Two minute-long commercials were titled “Refugee” and “Love Your Enemies,” and were commissioned by He Gets Us, at a reported cost of $20 million. One uses the footage of migrants from Latin America to compare them to the Christian savior, while the other admonishes Christians that he “loved the people we hate.”
Ocasio-Cortez, a self-declared democratic socialist, declared this to be “fascism” after a series of media stories denouncing the group behind the ads – the Servant Foundation, also known as The Signatry. Last week, the socialist outlet Jacobin called them “the far right” and a “rabidly anti-abortion and anti-gay” organization funding a “hate group” called Alliance Defending Freedom.

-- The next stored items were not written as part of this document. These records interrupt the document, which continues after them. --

(* ===== verification/Resolution.v ===== *)
(** * Pointers are resolved to the objects they can point into

    [AddressSpace::resolveOne] and [AddressSpace::resolve], proved against the contract
    of the solver, for address spaces whose objects do not overlap. *)

From stdpp Require Import prelude gmap strings sorting.
From S2P Require Import Prelude Bitvec Bits APInt ExprData ExprConstants ExprCasts ExprBinary.
From S2P Require Import ExprEval ExprBinaryProofs ExprSelectRead BitfieldSimplifier Solver ReferenceSolver SolverProofs.
From S2P Require Import ObjectState SearchTree AddressSpace.

(** ** Specification *)

(** The address is in the object; an object of no bytes has its own address. *)
Definition contains (mo : MemoryObject) (x : Z) : bool :=
  if mo_size mo =? 0 then x =? address mo else (address mo <=? x) && (x <? address mo + mo_size mo).

(** The end of an object, and that one object ends before another begins *)
Definition mo_end (mo : MemoryObject) : Z := address mo + Z.max 1 (mo_size mo).
Definition precedes (x y : ObjectPair) : Prop := mo_end x.1 ≤ address y.1.

(** The objects fit the pointers, are in order, and do not overlap. *)
Record objects_ok `{Context} (objects : list ObjectPair) : Prop := {
  ok_fits x : x ∈ objects → 0 ≤ address x.1 ∧ 0 ≤ mo_size x.1 < 2 ^ getPointerWidth ∧
    mo_end x.1 ≤ 2 ^ getPointerWidth;
  ok_order : StronglySorted precedes objects;
}.

Lemma contains_range mo x : contains mo x = true → address mo ≤ x < mo_end mo.
Proof. unfold contains, mo_end. case_step; unbool; lia. Qed.

(** Containment by the offset, which wraps around *)
Lemma contains_offset mo w a :
  0 ≤ address mo → 0 ≤ mo_size mo → mo_end mo ≤ 2 ^ w → a `bits` w →
  let off := (a - address mo) mod 2 ^ w in
  contains mo a = if mo_size mo =? 0 then off =? 0 else off <? mo_size mo.
Proof.
  intros Ha Hs Hend [Ha1 Ha2] off. unfold contains, mo_end in *.
  assert (off = if address mo <=? a then a - address mo else a - address mo + 2 ^ w) as ->.
  { unfold off. destruct (Z.leb_spec (address mo) a); [by apply Z.mod_small; lia|].
    symmetry. apply (Z.mod_unique _ _ (-1)); lia. }
  repeat case_match; lia.
Qed.

Section objects.
Context `{Context}.

Lemma StronglySorted_filter {A} (R : A → A → Prop) P `{∀ x : A, Decision (P x)} l :
  StronglySorted R l → StronglySorted R (filter P l).
Proof.
  induction 1 as [|x l Hl IH Hx]; [constructor|]. destruct (decide (P x)); [|by rewrite filter_cons_False].
  rewrite filter_cons_True by done. constructor; [done|]. rewrite Forall_forall in *.
  intros y [_ Hy]%list_elem_of_filter. auto.
Qed.

Lemma StronglySorted_reverse {A} (R : A → A → Prop) l : StronglySorted R l → StronglySorted (flip R) (reverse l).
Proof.
  induction 1 as [|x l Hl IH Hx]; [constructor|]. rewrite reverse_cons. apply StronglySorted_app_2; [|done|by repeat constructor].
  intros y z Hy ->%list_elem_of_singleton. rewrite elem_of_reverse in Hy. rewrite Forall_forall in Hx. exact (Hx y Hy).
Qed.

Lemma precedes_split objects x y :
  objects_ok objects → x ∈ objects → y ∈ objects → x = y ∨ precedes x y ∨ precedes y x.
Proof.
  intros [_ Hs]. induction Hs as [|z l Hs IH Hz]; [by intros ?%elem_of_nil|].
  rewrite Forall_forall in Hz. intros [->|Hx]%elem_of_cons [->|Hy]%elem_of_cons; auto.
Qed.

(** An address is in at most one object. *)
Lemma contains_unique objects x y a :
  objects_ok objects → x ∈ objects → y ∈ objects →
  contains x.1 a = true → contains y.1 a = true → x = y.
Proof.
  intros Hok Hx Hy Hxa%contains_range Hya%contains_range.
  destruct (precedes_split _ _ _ Hok Hx Hy) as [|[|]]; [done|unfold precedes in *; lia..].
Qed.

Lemma list_after_addresses a objects x : x ∈ list_after (hack a) objects ↔ x ∈ objects ∧ a < address x.1.
Proof. unfold list_after. rewrite list_elem_of_filter. cbn. rewrite Z.ltb_lt. tauto. Qed.

Lemma list_upto_addresses a objects x : x ∈ list_upto (hack a) objects ↔ x ∈ objects ∧ address x.1 ≤ a.
Proof. unfold list_upto. rewrite list_elem_of_filter. cbn. rewrite Z.ltb_ge. tauto. Qed.

Lemma upto_or_after a objects x :
  x ∈ objects → x ∈ list_upto (hack a) objects ∨ x ∈ list_after (hack a) objects.
Proof. rewrite list_upto_addresses, list_after_addresses. destruct (Z.le_gt_cases (address x.1) a); auto. Qed.

Lemma upto_after_perm a objects : reverse (list_upto (hack a) objects) ++ list_after (hack a) objects ≡ₚ objects.
Proof.
  rewrite reverse_Permutation. induction objects as [|x l IH]; [done|].
  unfold list_upto, list_after in *. rewrite !filter_cons. repeat case_decide; try congruence.
  - cbn. by rewrite IH.
  - rewrite <- Permutation_middle, IH. done.
  - destruct (above _ x); naive_solver.
Qed.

Jacobin’s claims were then amplified by other outlets, with headlines such as “The truth behind the ‘He Gets Us’ ads for Jesus airing during the Super Bowl” (CNN). The CNN story, which appeared just hours before the game – and AOC’s tweet – explains that ‘He Gets Us’ has “theological ties to evangelical practices as well as financial ones,” and that evangelical Christianity “is closely tied to conservatism.”
‘He Gets Us’ says it is not a political organization, or “affiliated with any particular church or denomination.” It does tell potential partners that it recognizes the 1974 Lausanne Covenant as “reflective of the spirit and intent of this movement” and that its partner churches “affirm” it. The Lausanne movement was launched by evangelical preacher Billy Graham.
“The Jesusy ‘He Gets Us’ campaign is a truly toxic far-right effort — anti-LGBTQ, anti-abortion, etc. Ignore the gauzy social justice dressing,” liberal journalist Virginia Heffernan tweeted on Sunday evening, urging her followers to spread the word and make sure the $100 million invested in the campaign is “wasted.”
The Super Bowl is the top sporting event in the US and commands the most expensive advertising rates. The commercials and the halftime show are usually the topic of conversation afterward, as much as the game itself.